Try it: Would you copy every line of the listing below that includes the word "written"?

Given entries:
(* ===== verification/RemoteRun.v ===== *)
(** * Remote calls on a running server

    A server of one volume with 512-byte blocks, a proxy that logs in to it and writes a
    block, and a second server to fetch from: the theorems of the four remote files applied
    to them. *)

From S2P Require Import Prelude Codec WireTypes Wire Types Replica ReplicaSpec ReplicaRun ReplicaApplied Raft RaftSpec RaftRun Conn TcpServer WireClient.
From S2P Require Import Remote RemoteRead RemotePeer RemoteSession ServerRun.
From stdpp Require Import strings.

Local Open Scope craft_scope.
Local Open Scope Z_scope.

Definition no_raft : login_env :=
  Mk_login_env false false nil_uuid [] [] [] (Ok tt) (Ok tt) true.
Definition with_raft : login_env :=
  Mk_login_env true true nil_uuid [] [] [] (Ok tt) (Ok tt) true.
Definition follower : login_env :=
  Mk_login_env true false (replicate 16 7) [] [] [] (Ok tt) (Ok tt) true.
Definition env_of (l : login_env) : srv_env := Mk_srv_env l (Ok tt) 1.

Definition geo : server_geometry := Mk_geometry 1048576 512 524288 (Mk_member (replicate 16 3) [104; 58; 49]).
Definition server0 : craft_tcp_server := mk_server geo (Mk_replica_manager ∅ ∅).
Definition vol : list Z := replicate 16 2.
Definition proxy0 : CraftTcpReplica := mk_tcp_replica vol.

(** After the login, and after a write of the first block. *)
Definition net0 : network := server_net (env_of no_raft) server0.
Definition proxy1 : CraftTcpReplica := (tr_login true net0 proxy0 5).2.
Definition server1 : craft_tcp_server :=
  login_state server0 (set_mem (sv_replica server0) (replica_run (mk_replica (Mk_endpoint (replicate 16 3) [104; 58; 49]) 512) [op_login 5 1])).
Definition hdr1 (commit : Z) : client_hdr := Mk_client_hdr 1 commit (-1) 5.
Definition block : list Z := replicate 512 7.
Definition server2 : craft_tcp_server :=
  with_mem server1 (replica_run (ra_mem (sv_replica server1)) [op_write (hdr1 (-1)) 0 0 512 (Some block)]).

Lemma proxy1_bound : bound_to proxy1 server1 1.
Proof. split; by_eval. Qed.
Lemma proxy1_bound2 : bound_to proxy1 server2 1.
Proof. split; by_eval. Qed.
Lemma server2_inv : replica_inv (ra_mem (sv_replica server2)).
Proof.
  eapply (replica_steps_inv (mk_replica (Mk_endpoint (replicate 16 3) [104; 58; 49]) 512)
    [op_login 5 1; op_write (hdr1 (-1)) 0 0 512 (Some block)]); [apply mk_replica_inv; by_eval|].
  apply replica_run_steps. ops_ok_by_eval.
Qed.

Definition granted : LoginResult := Mk_LoginResult [Mk_endpoint (replicate 16 3) [104; 58; 49]] (-1) 0 0 0 nil_uuid 0.
Lemma granted_fits : login_fits server0 granted vol 5.
Proof.
  split; [split; by_eval|by_eval..|split_and!; by_eval| |by_eval].
  apply Forall_singleton. split; [split; by_eval|by_eval].
Qed.

Lemma tcp_login_binds_witness :
  (tr_login true net0 proxy0 5).1 =
    Ok (Mk_LoginResult [Mk_endpoint (replicate 16 3) [104; 58; 49]] (-1) 1 512 1048576 nil_uuid 524288) ∧
  bound_to proxy1 server1 1.
Proof.
  destruct (tcp_login_binds (env_of no_raft) server0 proxy0 true 5 granted None None (sv_replica server1) eq_refl
    ltac:(by_eval) granted_fits ltac:(vm_compute; reflexivity) eq_refl) as (H1 & _ & H3).
  split; [exact H1|exact H3].
Defined.

Lemma tcp_write_refines_witness :
  (tr_write true net0 (server_net (env_of no_raft) server1) proxy1 (hdr1 (-1)) 0 0 512 (Mk_sg 512 [block])).1 =
    Ok (Mk_lsn_pair (-1) 0).
Proof.
  destruct (tcp_write_refines (env_of no_raft) proxy1 server1 (hdr1 (-1)) true net0 0 0 512 (Mk_sg 512 [block])
    proxy1_bound ltac:(by_eval) ltac:(by_eval) ltac:(by_eval) ltac:(by_eval) ltac:(by_eval) ltac:(by_eval) ltac:(by_eval)
    ltac:(split; by_eval)) as [-> _]. vm_compute. reflexivity.
Defined.

Lemma tcp_keep_alive_refines_witness :
  (tr_keep_alive true net0 (server_net (env_of no_raft) server2) proxy1 (hdr1 0)).1 = Ok (Mk_lsn_pair 0 0).
Proof.
  destruct (tcp_keep_alive_refines (env_of no_raft) proxy1 server2 (hdr1 0) true net0 proxy1_bound2
    ltac:(by_eval) ltac:(by_eval) ltac:(split; by_eval)) as [-> _]. vm_compute. reflexivity.
Defined.

Lemma tcp_resolve_refines_witness :
  (tr_request_resolution true net0 (server_net (env_of no_raft) server2) proxy1 (hdr1 0) 2).1 =
    Ok (Mk_resolution_result 2 [1; 2]).
Proof.
  destruct (tcp_resolve_refines (env_of no_raft) proxy1 server2 (hdr1 0) true net0 2 proxy1_bound2
    ltac:(by_eval) ltac:(by_eval) ltac:(by_eval) ltac:(split; [by_eval|split; by_eval])) as [-> _]. vm_compute. reflexivity.
Defined.

(** A read of the block written and the hole behind it, into two iovecs. *)
Lemma tcp_read_refines_witness :
  ∃ layout iovs,
    (tr_read true net0 (server_net (env_of no_raft) server2) proxy1 (hdr1 (-1)) 0 0 1024
       (Mk_sg 1024 [replicate 600 9; replicate 424 9])).1 =
      Ok (Mk_read_result layout (Mk_lsn_pair (-1) 0), Mk_sg 1024 iovs) ∧
    concat iovs = block ++ replicate 512 0.
Proof.
  destruct (tcp_read_refines (env_of no_raft) proxy1 server2 (hdr1 (-1)) true net0 0 0 1024
    (Mk_sg 1024 [replicate 600 9; replicate 424 9]) proxy1_bound2 server2_inv ltac:(by_eval) ltac:(by_eval) ltac:(by_eval)
    ltac:(by_eval) ltac:(by_eval) ltac:(by_eval) ltac:(by_eval) ltac:(by_eval) ltac:(by_eval) ltac:(by_eval) ltac:(by_eval)
    ltac:(by_eval) ltac:(by_eval) ltac:(by_eval)
    ltac:(by_eval) ltac:(split; by_eval)) as (layout & iovs & iovs' & m' & Hl & Hr & Hc & _).
  exists layout, iovs'. vm_compute in Hl. injection Hl. intros Hm Hi Hlay. rewrite Hr, Hc, <-Hm, <-Hi. split; [done|].
  vm_compute. reflexivity.
Defined.

(** ** The peer plane *)

Definition link2 : peer_link := Mk_link (env_of with_raft) server2 mk_tcp_peer true.

Lemma fetch2_fits : fetch_fits server2 [0; 1].
Proof. split; [by_eval|by_eval|by_eval| |by_eval]. apply Forall_singleton. split_and!; by_eval. Qed.

Lemma tcp_poll_refines_witness :
  (peer_get_rs_commit_lsn true (server_net (env_of with_raft) server2) mk_tcp_peer 8 true).1 = Ok (Mk_lsn_pair (-1) 0).
Proof.
  destruct (tcp_poll_refines (env_of with_raft) server2 mk_tcp_peer true 8 true eq_refl ltac:(by_eval) ltac:(by_eval)
    ltac:(by_eval) ltac:(split; by_eval)) as [H _]. exact H.
Defined.

Lemma tcp_fetch_refines_witness :
  peer_fetch_data true (server_net (env_of with_raft) server2) mk_tcp_peer [0; 1] =
    Some (Ok [Mk_JournalSlot 0 false false 0 1 (Mk_sg 512 [block]) (Some block)], Mk_tcp_peer true 2).
Proof.
  rewrite (tcp_fetch_refines (env_of with_raft) server2 mk_tcp_peer true [0; 1] eq_refl ltac:(by_eval) fetch2_fits).
  vm_compute. reflexivity.
Defined.

(** The first peer cannot be reached. *)
Definition link_down : peer_link := Mk_link (env_of with_raft) server2 mk_tcp_peer false.
Lemma tcp_catch_up_witness :
  commit_of (ra_mem (run_task (tcp_peer <$> [link_down; link2]) (sv_replica server1) (task_sync (Mk_sync_msg 1 5 [1])))) = 1.
Proof.
  rewrite (tcp_catch_up [link_down; link2] (sv_replica server1) (Mk_sync_msg 1 5 [1])); [vm_compute; reflexivity|].
  change (get_missing_slots _ _) with [0].
  assert (∀ b, link_ok (Mk_link (env_of with_raft) server2 mk_tcp_peer b) [0]) as H; [|apply Forall_cons; split; [apply H|]; apply Forall_singleton, H].
  intros b. split; [by_eval..| |by_eval|]; apply Forall_singleton; [split_and!; by_eval|intros _; discriminate].
Defined.

(** A peer that holds a write of 512 KiB. *)
Definition big_block : list Z := replicate (Z.to_nat k_default_max_tx) 7.
Definition server_big : craft_tcp_server :=
  with_mem server1 (set_journal (ra_mem (sv_replica server1)) {[0 := Mk_slot 1 0 1024 false false (Some big_block)]}).
Definition big_slot : JournalSlot := Mk_JournalSlot 0 false false 0 1024 (Mk_sg k_default_max_tx [big_block]) None.

Lemma full_write_not_fetched_witness :
  tcp_peer (Mk_link (env_of with_raft) server_big mk_tcp_peer true) [0] = None.
Proof.
  assert (srv_fetch_data (sv_replica server_big) [0] = [big_slot]) as Hf.
  { change (do_fetch (ra_mem (sv_replica server_big)) [0] = [big_slot]). unfold do_fetch. cbn [omap list_omap].
    change (journal_ (ra_mem (sv_replica server_big))) with ({[0 := Mk_slot 1 0 1024 false false (Some big_block)]} : gmap Z MemJournalSlot).
    rewrite lookup_singleton_eq. cbn [fmap option_fmap option_map]. unfold fetch_slot, big_slot. cbn [js_is_empty js_all_zeros js_lba js_len js_bytes orb].
    unfold big_block. by rewrite length_replicate, Z2Nat.id by done. }
  assert (length (slot_bytes big_slot) = Z.to_nat k_default_max_tx) as Hl.
  { change (length (big_block ++ []) = Z.to_nat k_default_max_tx). rewrite app_nil_r. apply length_replicate. }
  apply (full_write_not_fetched _ _ big_slot); cbn [lk_server]; rewrite ?Hf; [|by left|rewrite Hl, Z2Nat.id; done].
  split; cbn [lk_server lk_peer]; rewrite ?Hf; by_eval.
Defined.

Lemma fetch_length_overflow_witness :
  fetch_reply_of (Mk_message (Mk_msg_hdr (op_code op_fetch_data_rsp) (status_byte st_ok) 1 32)
    (enc fetch_data_rsp_codec (Mk_fetch_data_rsp 1 0))
    (enc fetch_slot_desc_codec (Mk_fetch_slot_desc 0 0 1 (2 ^ 64 - 1) 0 0 [0; 0])) 48) = None.
Proof. apply fetch_length_overflow; [split_and!; by_eval|by_eval|by_eval|by_eval]. Defined.

(** ** Sessions *)

Definition refused_req : message :=
  Mk_message (Mk_msg_hdr (op_code login) 0 1 0) (enc login_req_codec (Mk_login_req vol 5)) [] 32.
Lemma login_refusal_unreadable_witness :
  recv_message [] k_max_tx no_digest (rv_bytes <$> [(on_login (env_of follower) server0 refused_req).1]) = None.
Proof.
  apply (login_refusal_unreadable (env_of follower) server0 refused_req _ true proxy0 5); [|by_eval|by rewrite concat_cons, app_nil_r].
  vm_compute. discriminate.
Defined.

Lemma tcp_helo_fences_witness :
  (ensure_bound true (server_net (env_of with_raft) server2) proxy0 1 5).1 = None ∧
  (ensure_bound true (server_net (env_of with_raft) server2) proxy0 2 5).1 = Some (ec_craft STALE_TERM).
Proof.
  split.
  - pose proof (tcp_helo_fences (env_of with_raft) server2 proxy0 true 5 1 eq_refl ltac:(by_eval) ltac:(split; by_eval)
      ltac:(by_eval) ltac:(by_eval) ltac:(by_eval) eq_refl eq_refl) as H.
    rewrite decide_True in H by by_eval. exact (proj1 H).
  - pose proof (tcp_helo_fences (env_of with_raft) server2 proxy0 true 5 2 eq_refl ltac:(by_eval) ltac:(split; by_eval)
      ltac:(by_eval) ltac:(by_eval) ltac:(by_eval) eq_refl eq_refl) as H.
    rewrite decide_False in H by by_eval. exact (proj1 H).
Defined.

(** A member that was never logged in to, with the session's term 1. *)
Lemma helo_without_raft_stale_witness :
  (ensure_bound true (server_net (env_of no_raft) server0) proxy0 1 5).1 = None ∧
  ∃ s', bound_to (ensure_bound true (server_net (env_of no_raft) server0) proxy0 1 5).2 s' 1 ∧
    (do_keep_alive (ra_mem (sv_replica s')) (hdr1 (-1))).1 = Err (ec_craft STALE_TERM).
Proof.
  destruct (helo_without_raft_stale (env_of no_raft) server0 proxy0 true 5 1 eq_refl ltac:(by_eval) ltac:(split; by_eval)
      ltac:(by_eval) ltac:(by_eval) ltac:(by_eval) eq_refl eq_refl ltac:(by_eval)) as (H1 & s' & H2 & _ & H3).
  split; [exact H1|]. exists s'. split; [exact H2|]. by apply H3.
Defined.

(** ** Runs of the server *)

(** dLSN 0 is written, committed by the write of dLSN 1, and written again with another
    payload; then bytes that are no message arrive. *)
Definition run1 : list (srv_env * list Z) :=
  (λ msg, (env_of no_raft, msg)) <$>
    [write_request (tr_conn proxy1) 0 0 512 block (-1) (-1); write_request (tr_conn proxy1) 1 512 512 block 0 (-1);
     write_request (tr_conn proxy1) 0 0 512 (replicate 512 8) 0 (-1); [1; 2; 3]].
Definition server3 : craft_tcp_server := server_run server1 run1.

Lemma server1_inv : replica_inv (ra_mem (sv_replica server1)).
Proof.
  apply (replica_steps_inv (mk_replica (Mk_endpoint (replicate 16 3) [104; 58; 49]) 512) [op_login 5 1]);
    [apply mk_replica_inv; by_eval|]. apply replica_run_steps. ops_ok_by_eval.
Qed.

Lemma server_refines_raft_witness :
  commit_of (ra_mem (sv_replica server3)) = 0 ∧ journal_inv (ra_mem (sv_replica server3)) ∧
  ∃ A', applied A' (ra_mem (sv_replica server3)).
Proof.
  split; [vm_compute; reflexivity|].
  destruct (server_refines_raft (J := list (string * jvalue)) (committed_slots (ra_mem (sv_replica server1))) server1 run1) as (_ & (A' & _ & HA) & _ & Hj & _);
    [|constructor|exact (inv_applied _ server1_inv)|by destruct server1_inv|split; [exact Hj|by exists A']].
  apply Forall_fmap, Forall_forall. intros msg Hm. split; [|constructor]. cbn [snd].
  repeat (apply elem_of_cons in Hm as [->|Hm]; [by_eval|]). by apply not_elem_of_nil in Hm.
Defined.

(** A login and a write in one stream cut in two. *)
Definition stream : list wire_frame :=
  [Mk_frame login 0 1 (enc login_req_codec (Mk_login_req vol 5)) [];
   Mk_frame write 0 2 (enc write_req_codec (Mk_write_req (Mk_req_hdr (-1) (-1)) 0 0 512)) block].
Lemma serve_in_order_witness :
  let bytes := concat (frame_bytes no_digest <$> stream) in
  length (serve [env_of no_raft; env_of no_raft] server0 [] (rv_bytes <$> [take 40 bytes; drop 40 bytes])).1 = 2%nat.
Proof.
  intros bytes. rewrite (serve_in_order _ _ stream); [vm_compute; reflexivity| |done|].
  - repeat (apply Forall_cons; split; [by_eval|]). by apply Forall_nil.
  - cbn [concat]. by rewrite app_nil_r, take_drop.
Defined.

Solution to the problem:
(** A read of the block written and the hole behind it, into two iovecs. *)
(** dLSN 0 is written, committed by the write of dLSN 1, and written again with another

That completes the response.